— WORK REQUIRED —
Scan the material below for the string "stores". Report every line that has it.

RECORDS section start

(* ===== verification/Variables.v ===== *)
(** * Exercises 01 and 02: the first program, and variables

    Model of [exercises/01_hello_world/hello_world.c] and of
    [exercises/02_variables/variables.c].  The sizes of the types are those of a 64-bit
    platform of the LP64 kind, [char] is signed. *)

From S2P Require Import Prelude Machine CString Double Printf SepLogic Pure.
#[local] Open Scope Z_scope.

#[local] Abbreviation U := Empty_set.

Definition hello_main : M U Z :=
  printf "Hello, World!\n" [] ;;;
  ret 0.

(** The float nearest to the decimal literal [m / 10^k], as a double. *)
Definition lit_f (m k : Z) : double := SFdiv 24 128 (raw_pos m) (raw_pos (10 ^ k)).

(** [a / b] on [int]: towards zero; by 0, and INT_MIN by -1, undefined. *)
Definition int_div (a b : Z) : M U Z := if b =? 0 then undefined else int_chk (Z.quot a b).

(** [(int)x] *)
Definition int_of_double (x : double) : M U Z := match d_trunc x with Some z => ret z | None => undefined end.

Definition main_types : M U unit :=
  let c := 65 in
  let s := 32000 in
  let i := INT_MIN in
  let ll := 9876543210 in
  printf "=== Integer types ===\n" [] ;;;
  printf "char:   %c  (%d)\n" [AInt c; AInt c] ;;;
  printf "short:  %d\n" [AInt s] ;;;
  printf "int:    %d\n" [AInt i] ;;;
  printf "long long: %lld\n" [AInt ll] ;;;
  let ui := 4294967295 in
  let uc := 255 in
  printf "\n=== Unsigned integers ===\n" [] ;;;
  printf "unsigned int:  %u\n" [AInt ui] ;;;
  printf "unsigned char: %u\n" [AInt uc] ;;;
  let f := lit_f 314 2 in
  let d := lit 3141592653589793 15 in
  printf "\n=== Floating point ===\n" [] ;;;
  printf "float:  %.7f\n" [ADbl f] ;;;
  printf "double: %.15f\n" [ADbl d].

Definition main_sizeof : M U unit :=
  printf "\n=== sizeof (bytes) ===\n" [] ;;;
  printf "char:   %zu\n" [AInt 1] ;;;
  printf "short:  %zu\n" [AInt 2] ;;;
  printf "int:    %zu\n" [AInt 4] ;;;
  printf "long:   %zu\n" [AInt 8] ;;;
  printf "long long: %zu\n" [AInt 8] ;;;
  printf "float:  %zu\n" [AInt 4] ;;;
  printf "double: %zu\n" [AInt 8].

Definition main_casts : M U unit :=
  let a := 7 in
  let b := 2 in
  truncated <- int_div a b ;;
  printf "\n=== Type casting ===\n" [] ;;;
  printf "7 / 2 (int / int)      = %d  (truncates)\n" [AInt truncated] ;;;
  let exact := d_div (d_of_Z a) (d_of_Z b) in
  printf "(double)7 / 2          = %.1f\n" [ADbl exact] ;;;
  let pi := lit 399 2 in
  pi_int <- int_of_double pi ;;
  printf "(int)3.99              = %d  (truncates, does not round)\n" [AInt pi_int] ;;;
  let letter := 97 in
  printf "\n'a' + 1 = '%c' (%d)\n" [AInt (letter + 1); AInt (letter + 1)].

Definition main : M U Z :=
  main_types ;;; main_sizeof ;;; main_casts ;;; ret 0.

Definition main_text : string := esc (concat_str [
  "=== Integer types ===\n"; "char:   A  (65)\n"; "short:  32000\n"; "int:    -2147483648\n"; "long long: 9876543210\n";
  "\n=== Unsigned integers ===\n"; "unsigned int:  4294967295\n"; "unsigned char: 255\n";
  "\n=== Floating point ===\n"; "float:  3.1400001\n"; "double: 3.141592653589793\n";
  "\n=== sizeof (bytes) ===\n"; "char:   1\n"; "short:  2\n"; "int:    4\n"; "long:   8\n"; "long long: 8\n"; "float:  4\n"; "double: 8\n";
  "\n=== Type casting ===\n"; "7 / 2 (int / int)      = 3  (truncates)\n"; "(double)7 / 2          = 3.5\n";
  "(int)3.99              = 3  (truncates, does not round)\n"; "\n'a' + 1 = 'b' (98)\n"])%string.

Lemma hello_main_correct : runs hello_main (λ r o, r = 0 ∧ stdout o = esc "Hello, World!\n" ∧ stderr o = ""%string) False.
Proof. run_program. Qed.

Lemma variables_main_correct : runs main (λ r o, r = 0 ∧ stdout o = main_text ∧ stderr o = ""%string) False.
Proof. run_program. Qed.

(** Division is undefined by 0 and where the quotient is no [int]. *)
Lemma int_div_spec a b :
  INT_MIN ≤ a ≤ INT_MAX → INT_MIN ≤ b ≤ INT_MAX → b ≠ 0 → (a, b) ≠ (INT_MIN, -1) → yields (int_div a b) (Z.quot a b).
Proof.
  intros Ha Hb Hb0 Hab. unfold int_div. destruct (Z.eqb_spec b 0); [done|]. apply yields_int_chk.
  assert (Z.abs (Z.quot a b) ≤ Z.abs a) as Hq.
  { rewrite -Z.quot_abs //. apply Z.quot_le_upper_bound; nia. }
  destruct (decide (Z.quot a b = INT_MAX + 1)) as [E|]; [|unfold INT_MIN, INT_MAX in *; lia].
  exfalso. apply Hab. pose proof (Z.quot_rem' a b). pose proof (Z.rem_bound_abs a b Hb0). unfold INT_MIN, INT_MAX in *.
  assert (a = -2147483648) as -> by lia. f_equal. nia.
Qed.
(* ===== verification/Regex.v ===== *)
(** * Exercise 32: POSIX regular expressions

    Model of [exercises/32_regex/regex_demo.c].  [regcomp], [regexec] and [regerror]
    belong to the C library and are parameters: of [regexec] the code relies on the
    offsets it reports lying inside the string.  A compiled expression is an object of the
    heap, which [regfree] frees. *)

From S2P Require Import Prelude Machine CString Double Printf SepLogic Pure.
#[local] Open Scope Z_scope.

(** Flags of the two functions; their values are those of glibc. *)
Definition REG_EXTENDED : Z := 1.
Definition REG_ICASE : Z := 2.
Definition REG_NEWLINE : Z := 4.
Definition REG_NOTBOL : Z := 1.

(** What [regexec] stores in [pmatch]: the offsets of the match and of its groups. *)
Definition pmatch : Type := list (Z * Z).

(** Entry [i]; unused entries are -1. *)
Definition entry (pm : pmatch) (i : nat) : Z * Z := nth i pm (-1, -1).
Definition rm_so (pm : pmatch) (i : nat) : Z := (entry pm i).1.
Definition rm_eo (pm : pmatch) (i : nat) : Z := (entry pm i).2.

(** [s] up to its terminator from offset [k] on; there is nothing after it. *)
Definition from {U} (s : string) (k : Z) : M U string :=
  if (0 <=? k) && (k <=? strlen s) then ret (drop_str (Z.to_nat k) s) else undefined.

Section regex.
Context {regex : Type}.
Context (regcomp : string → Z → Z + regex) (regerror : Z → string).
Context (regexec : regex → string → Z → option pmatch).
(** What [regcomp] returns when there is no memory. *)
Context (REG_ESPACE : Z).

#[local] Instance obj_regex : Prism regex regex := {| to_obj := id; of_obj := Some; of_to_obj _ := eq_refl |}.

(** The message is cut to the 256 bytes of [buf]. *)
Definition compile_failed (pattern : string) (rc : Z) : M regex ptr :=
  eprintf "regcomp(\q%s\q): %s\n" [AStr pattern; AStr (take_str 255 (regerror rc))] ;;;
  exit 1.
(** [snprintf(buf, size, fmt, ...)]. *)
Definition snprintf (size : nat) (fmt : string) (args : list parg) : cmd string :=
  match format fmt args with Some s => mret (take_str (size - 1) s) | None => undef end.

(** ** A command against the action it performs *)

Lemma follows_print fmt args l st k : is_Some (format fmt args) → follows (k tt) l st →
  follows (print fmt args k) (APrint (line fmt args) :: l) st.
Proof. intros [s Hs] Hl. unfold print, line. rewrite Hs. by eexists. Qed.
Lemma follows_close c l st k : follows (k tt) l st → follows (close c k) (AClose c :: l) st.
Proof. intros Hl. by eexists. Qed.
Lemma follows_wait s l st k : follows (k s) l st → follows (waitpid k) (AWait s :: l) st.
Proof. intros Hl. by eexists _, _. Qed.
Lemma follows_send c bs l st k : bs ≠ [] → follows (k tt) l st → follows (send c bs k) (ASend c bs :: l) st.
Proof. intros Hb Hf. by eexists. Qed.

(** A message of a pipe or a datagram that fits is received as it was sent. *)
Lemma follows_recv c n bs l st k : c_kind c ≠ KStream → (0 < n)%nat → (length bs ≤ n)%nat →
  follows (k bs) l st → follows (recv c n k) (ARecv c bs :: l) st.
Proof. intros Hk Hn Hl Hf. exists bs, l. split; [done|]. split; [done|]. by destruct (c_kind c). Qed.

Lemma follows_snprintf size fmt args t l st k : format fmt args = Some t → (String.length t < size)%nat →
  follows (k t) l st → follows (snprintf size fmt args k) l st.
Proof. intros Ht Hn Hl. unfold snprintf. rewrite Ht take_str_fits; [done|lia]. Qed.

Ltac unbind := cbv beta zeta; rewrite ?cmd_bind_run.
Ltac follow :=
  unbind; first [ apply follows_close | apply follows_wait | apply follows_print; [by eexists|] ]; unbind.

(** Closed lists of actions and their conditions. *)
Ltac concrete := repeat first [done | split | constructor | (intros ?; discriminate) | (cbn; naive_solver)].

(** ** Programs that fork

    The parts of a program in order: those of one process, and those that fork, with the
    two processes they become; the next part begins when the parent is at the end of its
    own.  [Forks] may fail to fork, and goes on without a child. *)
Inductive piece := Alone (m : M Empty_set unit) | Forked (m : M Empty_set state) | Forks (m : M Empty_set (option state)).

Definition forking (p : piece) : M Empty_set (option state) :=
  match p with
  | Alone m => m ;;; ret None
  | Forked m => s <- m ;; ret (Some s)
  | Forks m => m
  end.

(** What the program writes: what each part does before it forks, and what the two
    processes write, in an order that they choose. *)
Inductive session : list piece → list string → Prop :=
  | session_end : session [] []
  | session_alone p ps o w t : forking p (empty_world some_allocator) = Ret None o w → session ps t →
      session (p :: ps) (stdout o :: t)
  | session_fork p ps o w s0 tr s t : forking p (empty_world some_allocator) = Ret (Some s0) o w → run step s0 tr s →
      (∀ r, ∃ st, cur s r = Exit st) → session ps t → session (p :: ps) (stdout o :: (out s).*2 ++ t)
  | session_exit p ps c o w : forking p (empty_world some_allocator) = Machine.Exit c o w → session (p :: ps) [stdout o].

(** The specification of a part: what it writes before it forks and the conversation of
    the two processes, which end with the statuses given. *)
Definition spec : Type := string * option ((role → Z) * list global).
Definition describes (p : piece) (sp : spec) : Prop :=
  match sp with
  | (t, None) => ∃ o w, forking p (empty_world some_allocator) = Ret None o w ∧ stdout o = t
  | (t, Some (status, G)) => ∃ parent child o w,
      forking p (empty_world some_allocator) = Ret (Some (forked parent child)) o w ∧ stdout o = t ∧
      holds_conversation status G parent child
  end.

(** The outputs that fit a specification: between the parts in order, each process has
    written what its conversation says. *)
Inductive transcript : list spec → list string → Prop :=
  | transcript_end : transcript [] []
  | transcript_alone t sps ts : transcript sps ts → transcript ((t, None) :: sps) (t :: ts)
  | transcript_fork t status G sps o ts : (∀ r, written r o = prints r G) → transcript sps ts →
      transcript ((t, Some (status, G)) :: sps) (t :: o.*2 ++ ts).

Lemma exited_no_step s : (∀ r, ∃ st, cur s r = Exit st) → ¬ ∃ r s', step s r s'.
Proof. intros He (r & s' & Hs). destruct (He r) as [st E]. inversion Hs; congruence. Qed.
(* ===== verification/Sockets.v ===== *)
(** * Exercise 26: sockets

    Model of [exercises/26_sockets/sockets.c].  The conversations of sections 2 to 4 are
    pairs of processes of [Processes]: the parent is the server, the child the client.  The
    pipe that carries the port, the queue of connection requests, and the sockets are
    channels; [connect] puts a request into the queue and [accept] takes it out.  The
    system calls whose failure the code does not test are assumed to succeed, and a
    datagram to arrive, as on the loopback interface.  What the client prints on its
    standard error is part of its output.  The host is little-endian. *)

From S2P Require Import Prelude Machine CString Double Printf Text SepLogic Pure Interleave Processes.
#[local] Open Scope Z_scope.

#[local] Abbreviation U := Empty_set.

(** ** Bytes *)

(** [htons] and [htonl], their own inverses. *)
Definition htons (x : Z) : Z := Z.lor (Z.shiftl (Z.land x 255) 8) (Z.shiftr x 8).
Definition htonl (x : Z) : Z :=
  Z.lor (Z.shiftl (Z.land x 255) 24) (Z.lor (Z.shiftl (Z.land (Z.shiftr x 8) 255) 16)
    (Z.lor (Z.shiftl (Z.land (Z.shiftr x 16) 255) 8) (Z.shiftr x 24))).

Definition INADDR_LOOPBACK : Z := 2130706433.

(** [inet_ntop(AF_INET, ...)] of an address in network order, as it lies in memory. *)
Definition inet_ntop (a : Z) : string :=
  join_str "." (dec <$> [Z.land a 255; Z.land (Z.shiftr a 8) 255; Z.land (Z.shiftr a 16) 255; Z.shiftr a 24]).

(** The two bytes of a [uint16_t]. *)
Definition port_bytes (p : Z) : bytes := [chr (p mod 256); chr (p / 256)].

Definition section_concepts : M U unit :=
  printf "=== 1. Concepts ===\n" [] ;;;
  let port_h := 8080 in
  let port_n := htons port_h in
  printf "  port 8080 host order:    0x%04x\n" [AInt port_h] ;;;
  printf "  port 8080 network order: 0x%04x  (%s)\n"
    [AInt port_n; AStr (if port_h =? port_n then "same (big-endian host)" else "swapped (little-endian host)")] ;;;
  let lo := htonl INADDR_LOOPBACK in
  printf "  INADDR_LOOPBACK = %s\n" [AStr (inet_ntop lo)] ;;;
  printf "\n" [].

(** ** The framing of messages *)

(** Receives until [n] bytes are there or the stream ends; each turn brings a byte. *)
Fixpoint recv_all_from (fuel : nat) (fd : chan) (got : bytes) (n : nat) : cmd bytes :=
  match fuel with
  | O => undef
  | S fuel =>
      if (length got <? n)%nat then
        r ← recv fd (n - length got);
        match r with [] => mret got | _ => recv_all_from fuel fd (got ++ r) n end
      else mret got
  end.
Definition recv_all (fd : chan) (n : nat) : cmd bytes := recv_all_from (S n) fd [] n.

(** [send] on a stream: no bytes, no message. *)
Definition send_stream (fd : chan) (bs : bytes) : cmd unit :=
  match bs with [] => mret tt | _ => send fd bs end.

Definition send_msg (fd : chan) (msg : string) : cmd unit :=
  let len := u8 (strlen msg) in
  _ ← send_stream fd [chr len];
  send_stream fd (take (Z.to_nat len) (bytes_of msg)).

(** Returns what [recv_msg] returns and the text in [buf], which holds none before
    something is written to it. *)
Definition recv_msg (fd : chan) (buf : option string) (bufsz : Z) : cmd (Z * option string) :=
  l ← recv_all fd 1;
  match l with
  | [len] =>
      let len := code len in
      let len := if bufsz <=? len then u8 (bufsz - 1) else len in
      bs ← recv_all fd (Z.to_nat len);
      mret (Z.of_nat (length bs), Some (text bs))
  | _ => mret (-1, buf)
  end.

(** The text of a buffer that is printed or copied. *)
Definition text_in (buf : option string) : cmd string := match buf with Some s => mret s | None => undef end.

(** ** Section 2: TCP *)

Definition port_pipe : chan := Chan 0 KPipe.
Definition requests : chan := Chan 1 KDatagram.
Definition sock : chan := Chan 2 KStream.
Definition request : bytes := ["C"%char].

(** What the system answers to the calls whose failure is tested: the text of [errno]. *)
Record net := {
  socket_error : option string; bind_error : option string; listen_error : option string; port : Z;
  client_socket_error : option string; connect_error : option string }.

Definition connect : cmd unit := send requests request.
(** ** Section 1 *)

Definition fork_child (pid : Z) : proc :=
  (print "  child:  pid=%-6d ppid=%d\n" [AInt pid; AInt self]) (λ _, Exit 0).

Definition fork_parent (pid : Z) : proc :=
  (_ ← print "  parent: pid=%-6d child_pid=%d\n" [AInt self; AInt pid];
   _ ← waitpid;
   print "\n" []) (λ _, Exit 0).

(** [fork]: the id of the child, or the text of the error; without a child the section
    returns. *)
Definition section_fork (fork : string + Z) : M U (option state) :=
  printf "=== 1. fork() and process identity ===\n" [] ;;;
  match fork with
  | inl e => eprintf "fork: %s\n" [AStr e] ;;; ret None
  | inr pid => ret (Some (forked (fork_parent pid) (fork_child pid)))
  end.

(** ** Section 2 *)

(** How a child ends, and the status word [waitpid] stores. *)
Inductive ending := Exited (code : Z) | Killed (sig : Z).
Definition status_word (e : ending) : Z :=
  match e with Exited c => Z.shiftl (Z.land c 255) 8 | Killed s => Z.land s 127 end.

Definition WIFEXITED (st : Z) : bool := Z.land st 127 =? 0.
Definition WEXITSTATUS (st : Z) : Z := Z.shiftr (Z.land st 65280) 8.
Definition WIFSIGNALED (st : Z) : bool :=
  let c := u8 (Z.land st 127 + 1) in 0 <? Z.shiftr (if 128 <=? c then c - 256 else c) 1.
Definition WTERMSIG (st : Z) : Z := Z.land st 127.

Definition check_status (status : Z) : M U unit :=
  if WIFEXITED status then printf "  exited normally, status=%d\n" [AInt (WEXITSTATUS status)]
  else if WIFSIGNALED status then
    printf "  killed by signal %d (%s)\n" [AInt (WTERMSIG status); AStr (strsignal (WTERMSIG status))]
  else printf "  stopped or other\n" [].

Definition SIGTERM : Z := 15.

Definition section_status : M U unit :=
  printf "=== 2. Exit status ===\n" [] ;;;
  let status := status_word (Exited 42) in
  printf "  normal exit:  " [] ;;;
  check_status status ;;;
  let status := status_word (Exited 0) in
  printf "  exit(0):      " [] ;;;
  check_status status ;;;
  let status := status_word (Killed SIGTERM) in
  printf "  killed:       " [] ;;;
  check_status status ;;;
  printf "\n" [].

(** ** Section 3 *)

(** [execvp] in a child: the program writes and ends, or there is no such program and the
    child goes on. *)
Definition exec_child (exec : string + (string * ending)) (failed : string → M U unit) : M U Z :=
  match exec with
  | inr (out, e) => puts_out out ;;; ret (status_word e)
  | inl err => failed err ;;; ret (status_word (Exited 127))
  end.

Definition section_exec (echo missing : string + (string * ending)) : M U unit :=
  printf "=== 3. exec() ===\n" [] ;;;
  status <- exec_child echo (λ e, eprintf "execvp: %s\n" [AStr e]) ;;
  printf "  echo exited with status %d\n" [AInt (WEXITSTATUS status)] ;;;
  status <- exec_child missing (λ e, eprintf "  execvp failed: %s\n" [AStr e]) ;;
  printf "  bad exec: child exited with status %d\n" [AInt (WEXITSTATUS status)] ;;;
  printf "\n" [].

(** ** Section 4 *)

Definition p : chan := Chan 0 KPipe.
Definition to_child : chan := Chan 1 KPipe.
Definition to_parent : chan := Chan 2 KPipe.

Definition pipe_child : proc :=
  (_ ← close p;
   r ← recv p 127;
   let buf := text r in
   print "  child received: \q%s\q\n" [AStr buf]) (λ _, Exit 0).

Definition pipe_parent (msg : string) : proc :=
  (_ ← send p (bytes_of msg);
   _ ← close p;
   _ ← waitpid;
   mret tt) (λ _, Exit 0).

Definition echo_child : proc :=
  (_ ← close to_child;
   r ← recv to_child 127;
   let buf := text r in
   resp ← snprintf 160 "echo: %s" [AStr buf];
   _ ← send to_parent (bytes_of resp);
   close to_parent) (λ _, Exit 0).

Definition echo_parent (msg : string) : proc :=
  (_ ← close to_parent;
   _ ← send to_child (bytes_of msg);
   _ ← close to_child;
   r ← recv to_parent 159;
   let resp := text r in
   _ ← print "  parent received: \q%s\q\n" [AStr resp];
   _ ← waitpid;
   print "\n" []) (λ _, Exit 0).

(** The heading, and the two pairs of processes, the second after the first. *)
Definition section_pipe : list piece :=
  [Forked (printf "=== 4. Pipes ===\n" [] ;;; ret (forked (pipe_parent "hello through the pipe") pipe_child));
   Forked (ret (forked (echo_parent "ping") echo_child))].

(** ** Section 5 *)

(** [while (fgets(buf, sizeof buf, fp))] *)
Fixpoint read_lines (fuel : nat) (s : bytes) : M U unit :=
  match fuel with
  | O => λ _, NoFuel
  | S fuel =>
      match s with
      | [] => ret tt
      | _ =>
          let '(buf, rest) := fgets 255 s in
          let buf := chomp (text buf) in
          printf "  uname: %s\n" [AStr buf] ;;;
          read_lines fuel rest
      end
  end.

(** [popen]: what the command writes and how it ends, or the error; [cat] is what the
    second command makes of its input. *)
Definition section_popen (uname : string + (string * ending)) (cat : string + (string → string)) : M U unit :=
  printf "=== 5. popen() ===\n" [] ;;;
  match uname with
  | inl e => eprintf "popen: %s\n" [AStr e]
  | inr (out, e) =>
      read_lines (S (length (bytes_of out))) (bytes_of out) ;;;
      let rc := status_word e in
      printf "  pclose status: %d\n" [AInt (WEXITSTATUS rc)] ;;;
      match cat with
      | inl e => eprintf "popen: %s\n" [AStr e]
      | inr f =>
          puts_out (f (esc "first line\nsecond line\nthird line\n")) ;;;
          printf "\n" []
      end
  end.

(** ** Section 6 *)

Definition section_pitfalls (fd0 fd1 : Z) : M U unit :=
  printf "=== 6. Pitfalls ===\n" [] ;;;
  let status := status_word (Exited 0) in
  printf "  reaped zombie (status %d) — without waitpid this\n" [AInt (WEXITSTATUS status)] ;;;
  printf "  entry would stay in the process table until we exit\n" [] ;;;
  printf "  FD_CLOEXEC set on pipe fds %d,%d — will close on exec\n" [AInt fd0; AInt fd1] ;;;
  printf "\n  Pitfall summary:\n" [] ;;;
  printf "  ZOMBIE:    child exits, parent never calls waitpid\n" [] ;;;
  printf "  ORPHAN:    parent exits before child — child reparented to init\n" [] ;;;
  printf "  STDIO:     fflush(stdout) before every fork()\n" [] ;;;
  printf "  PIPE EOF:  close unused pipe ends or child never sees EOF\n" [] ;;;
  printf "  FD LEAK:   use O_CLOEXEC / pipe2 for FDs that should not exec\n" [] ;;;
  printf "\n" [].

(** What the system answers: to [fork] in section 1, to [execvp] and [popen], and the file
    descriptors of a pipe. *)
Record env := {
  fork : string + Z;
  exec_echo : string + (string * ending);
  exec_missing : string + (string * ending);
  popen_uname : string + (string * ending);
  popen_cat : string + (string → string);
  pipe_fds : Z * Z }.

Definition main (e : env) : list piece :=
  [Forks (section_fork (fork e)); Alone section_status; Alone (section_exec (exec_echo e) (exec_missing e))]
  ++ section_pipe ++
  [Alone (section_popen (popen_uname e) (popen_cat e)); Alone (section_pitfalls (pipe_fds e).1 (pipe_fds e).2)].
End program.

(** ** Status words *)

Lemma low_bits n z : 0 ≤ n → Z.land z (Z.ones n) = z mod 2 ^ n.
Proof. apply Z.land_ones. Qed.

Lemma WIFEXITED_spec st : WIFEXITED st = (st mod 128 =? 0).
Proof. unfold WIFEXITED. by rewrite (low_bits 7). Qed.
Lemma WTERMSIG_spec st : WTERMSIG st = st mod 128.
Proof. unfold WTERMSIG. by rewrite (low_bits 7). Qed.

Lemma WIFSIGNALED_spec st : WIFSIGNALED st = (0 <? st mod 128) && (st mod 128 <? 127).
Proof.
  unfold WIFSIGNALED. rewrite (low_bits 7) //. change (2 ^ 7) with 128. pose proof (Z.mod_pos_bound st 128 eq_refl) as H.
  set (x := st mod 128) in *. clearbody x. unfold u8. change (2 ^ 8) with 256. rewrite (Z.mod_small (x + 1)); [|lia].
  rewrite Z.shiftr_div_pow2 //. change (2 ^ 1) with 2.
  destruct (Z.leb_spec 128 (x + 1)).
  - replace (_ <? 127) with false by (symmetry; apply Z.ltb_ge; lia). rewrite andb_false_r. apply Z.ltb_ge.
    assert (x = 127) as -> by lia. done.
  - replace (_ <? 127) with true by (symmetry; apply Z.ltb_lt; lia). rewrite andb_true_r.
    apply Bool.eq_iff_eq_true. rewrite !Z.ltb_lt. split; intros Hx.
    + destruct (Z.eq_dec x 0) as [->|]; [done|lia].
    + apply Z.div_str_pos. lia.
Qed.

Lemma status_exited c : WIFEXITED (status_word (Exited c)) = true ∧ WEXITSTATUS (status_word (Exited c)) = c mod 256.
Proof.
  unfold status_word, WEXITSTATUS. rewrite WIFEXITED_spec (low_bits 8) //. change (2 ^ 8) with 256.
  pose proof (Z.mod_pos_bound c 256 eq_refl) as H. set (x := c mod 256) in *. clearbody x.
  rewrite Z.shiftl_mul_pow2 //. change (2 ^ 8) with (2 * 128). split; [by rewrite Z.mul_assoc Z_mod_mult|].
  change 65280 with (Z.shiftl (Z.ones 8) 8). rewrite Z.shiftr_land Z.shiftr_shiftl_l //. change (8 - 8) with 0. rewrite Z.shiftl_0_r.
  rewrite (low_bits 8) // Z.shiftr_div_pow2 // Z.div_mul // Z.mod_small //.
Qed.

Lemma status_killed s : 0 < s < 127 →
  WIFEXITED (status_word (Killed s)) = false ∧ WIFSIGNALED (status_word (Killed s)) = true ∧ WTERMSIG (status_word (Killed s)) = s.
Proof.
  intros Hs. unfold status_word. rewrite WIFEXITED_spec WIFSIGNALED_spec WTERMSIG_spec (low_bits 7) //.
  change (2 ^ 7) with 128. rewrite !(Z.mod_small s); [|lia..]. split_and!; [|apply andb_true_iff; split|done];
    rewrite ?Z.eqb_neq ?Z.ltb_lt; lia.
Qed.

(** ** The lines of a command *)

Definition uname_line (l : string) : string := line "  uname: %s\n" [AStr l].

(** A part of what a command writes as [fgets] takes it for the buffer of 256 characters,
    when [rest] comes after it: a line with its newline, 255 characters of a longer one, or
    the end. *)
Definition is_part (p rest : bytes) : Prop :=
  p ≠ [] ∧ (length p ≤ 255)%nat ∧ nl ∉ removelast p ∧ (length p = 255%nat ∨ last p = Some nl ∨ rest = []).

RECORDS section end

— TASK RESULT —
(** What [regexec] stores in [pmatch]: the offsets of the match and of its groups. *)
(** How a child ends, and the status word [waitpid] stores. *)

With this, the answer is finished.